# ABOUT THIS EXERCISE:
Return the material unaltered, line by line.
____ INFORMATION SUPPLIED
Lemma shift_transfers_shifted transfers :
  forall σ,
    NoDup transfers ->
    (forall l, l ∈ transfers ->
       is_ok (sub_one_day (created_at (transfer_obj σ l))) = true) ->
    (shift_transfers transfers σ).1 = Ok tt /\
    forall l, l ∈ transfers ->
      exists c, sub_one_day (created_at (transfer_obj σ l)) = Ok c /\
        transfer_obj (shift_transfers transfers σ).2 l
        = set_created_at (transfer_obj σ l) c.
Proof.
  induction transfers as [|l0 rest IH]; intros σ Hdup Hok; simpl.
  { split; [done|]. intros l Hl. by apply elem_of_nil in Hl. }
  apply NoDup_cons in Hdup as [Hl0 Hdup].
  assert (Hok0 := Hok l0 (proj2 (elem_of_cons rest l0 l0) (or_introl eq_refl))).
  destruct (sub_one_day (created_at (transfer_obj σ l0))) as [c|e] eqn:Hsub;
    [|discriminate].
  set (σ1 := store_transfer σ l0 (set_created_at (transfer_obj σ l0) c)).
  assert (Hsame : forall l, l ∈ rest -> transfer_obj σ1 l = transfer_obj σ l).
  { intros l Hl. simpl. rewrite fn_lookup_insert_ne; [done|].
    intros ->. contradiction. }
  destruct (IH σ1 Hdup) as [Hres Hshift].
  { intros l Hl. rewrite Hsame by done. apply Hok. apply elem_of_cons. by right. }
  split; [exact Hres|].
  intros l Hl. apply elem_of_cons in Hl as [->|Hl].
  - exists c. split; [exact Hsub|].
    rewrite shift_transfers_frame by done. simpl. by rewrite fn_lookup_insert.
  - destruct (Hshift l Hl) as (c' & Hc' & Hobj).
    rewrite Hsame in Hc', Hobj by done. by exists c'.
Qed.

Lemma get_running_ytd_percentage_heap historical transfers σ :
  (get_running_ytd_percentage historical transfers σ).2
  = (shift_transfers transfers σ).2.
Proof.
  unfold get_running_ytd_percentage.
  by destruct (shift_transfers transfers σ) as [[[]|e] σ'].
Qed.

(** C9. The function changes the transfer objects it was handed, in the
    heap: after the call every listed transfer has its [created_at] one day
    earlier and its other fields as before, every other transfer object is
    as before, and so is every equity sample. *)
Theorem transfers_shifted_in_place historical transfers σ
    (Hdup : NoDup transfers)
    (Hrange : forall l, l ∈ transfers ->
                is_ok (sub_one_day (created_at (transfer_obj σ l))) = true) :
  let σ' := (get_running_ytd_percentage historical transfers σ).2 in
  (forall l, l ∈ transfers ->
     exists c, sub_one_day (created_at (transfer_obj σ l)) = Ok c /\
       transfer_obj σ' l = set_created_at (transfer_obj σ l) c /\
       (datetime_ok (created_at (transfer_obj σ l)) = true ->
        instant c = instant (created_at (transfer_obj σ l)) - 86400000000)) /\
  (forall l, l ∉ transfers -> transfer_obj σ' l = transfer_obj σ l) /\
  equity_obj σ' = equity_obj σ.
Proof.
  intros σ'. subst σ'. rewrite get_running_ytd_percentage_heap.
  split; [|split].
  - intros l Hl.
    destruct (shift_transfers_shifted transfers σ Hdup Hrange) as [_ Hshift].
    destruct (Hshift l Hl) as (c & Hc & Hobj).
    exists c. split; [exact Hc|]. split; [exact Hobj|].
    intros Hvalid. by apply sub_one_day_ordinal.
  - intros l Hl. by apply shift_transfers_frame.
  - apply shift_transfers_equities.
Qed.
________
# EXERCISE SOLUTION:
Lemma shift_transfers_shifted transfers :
  forall σ,
    NoDup transfers ->
    (forall l, l ∈ transfers ->
       is_ok (sub_one_day (created_at (transfer_obj σ l))) = true) ->
    (shift_transfers transfers σ).1 = Ok tt /\
    forall l, l ∈ transfers ->
      exists c, sub_one_day (created_at (transfer_obj σ l)) = Ok c /\
        transfer_obj (shift_transfers transfers σ).2 l
        = set_created_at (transfer_obj σ l) c.
Proof.
  induction transfers as [|l0 rest IH]; intros σ Hdup Hok; simpl.
  { split; [done|]. intros l Hl. by apply elem_of_nil in Hl. }
  apply NoDup_cons in Hdup as [Hl0 Hdup].
  assert (Hok0 := Hok l0 (proj2 (elem_of_cons rest l0 l0) (or_introl eq_refl))).
  destruct (sub_one_day (created_at (transfer_obj σ l0))) as [c|e] eqn:Hsub;
    [|discriminate].
  set (σ1 := store_transfer σ l0 (set_created_at (transfer_obj σ l0) c)).
  assert (Hsame : forall l, l ∈ rest -> transfer_obj σ1 l = transfer_obj σ l).
  { intros l Hl. simpl. rewrite fn_lookup_insert_ne; [done|].
    intros ->. contradiction. }
  destruct (IH σ1 Hdup) as [Hres Hshift].
  { intros l Hl. rewrite Hsame by done. apply Hok. apply elem_of_cons. by right. }
  split; [exact Hres|].
  intros l Hl. apply elem_of_cons in Hl as [->|Hl].
  - exists c. split; [exact Hsub|].
    rewrite shift_transfers_frame by done. simpl. by rewrite fn_lookup_insert.
  - destruct (Hshift l Hl) as (c' & Hc' & Hobj).
    rewrite Hsame in Hc', Hobj by done. by exists c'.
Qed.

Lemma get_running_ytd_percentage_heap historical transfers σ :
  (get_running_ytd_percentage historical transfers σ).2
  = (shift_transfers transfers σ).2.
Proof.
  unfold get_running_ytd_percentage.
  by destruct (shift_transfers transfers σ) as [[[]|e] σ'].
Qed.

(** C9. The function changes the transfer objects it was handed, in the
    heap: after the call every listed transfer has its [created_at] one day
    earlier and its other fields as before, every other transfer object is
    as before, and so is every equity sample. *)
Theorem transfers_shifted_in_place historical transfers σ
    (Hdup : NoDup transfers)
    (Hrange : forall l, l ∈ transfers ->
                is_ok (sub_one_day (created_at (transfer_obj σ l))) = true) :
  let σ' := (get_running_ytd_percentage historical transfers σ).2 in
  (forall l, l ∈ transfers ->
     exists c, sub_one_day (created_at (transfer_obj σ l)) = Ok c /\
       transfer_obj σ' l = set_created_at (transfer_obj σ l) c /\
       (datetime_ok (created_at (transfer_obj σ l)) = true ->
        instant c = instant (created_at (transfer_obj σ l)) - 86400000000)) /\
  (forall l, l ∉ transfers -> transfer_obj σ' l = transfer_obj σ l) /\
  equity_obj σ' = equity_obj σ.
Proof.
  intros σ'. subst σ'. rewrite get_running_ytd_percentage_heap.
  split; [|split].
  - intros l Hl.
    destruct (shift_transfers_shifted transfers σ Hdup Hrange) as [_ Hshift].
    destruct (Hshift l Hl) as (c & Hc & Hobj).
    exists c. split; [exact Hc|]. split; [exact Hobj|].
    intros Hvalid. by apply sub_one_day_ordinal.
  - intros l Hl. by apply shift_transfers_frame.
  - apply shift_transfers_equities.
Qed.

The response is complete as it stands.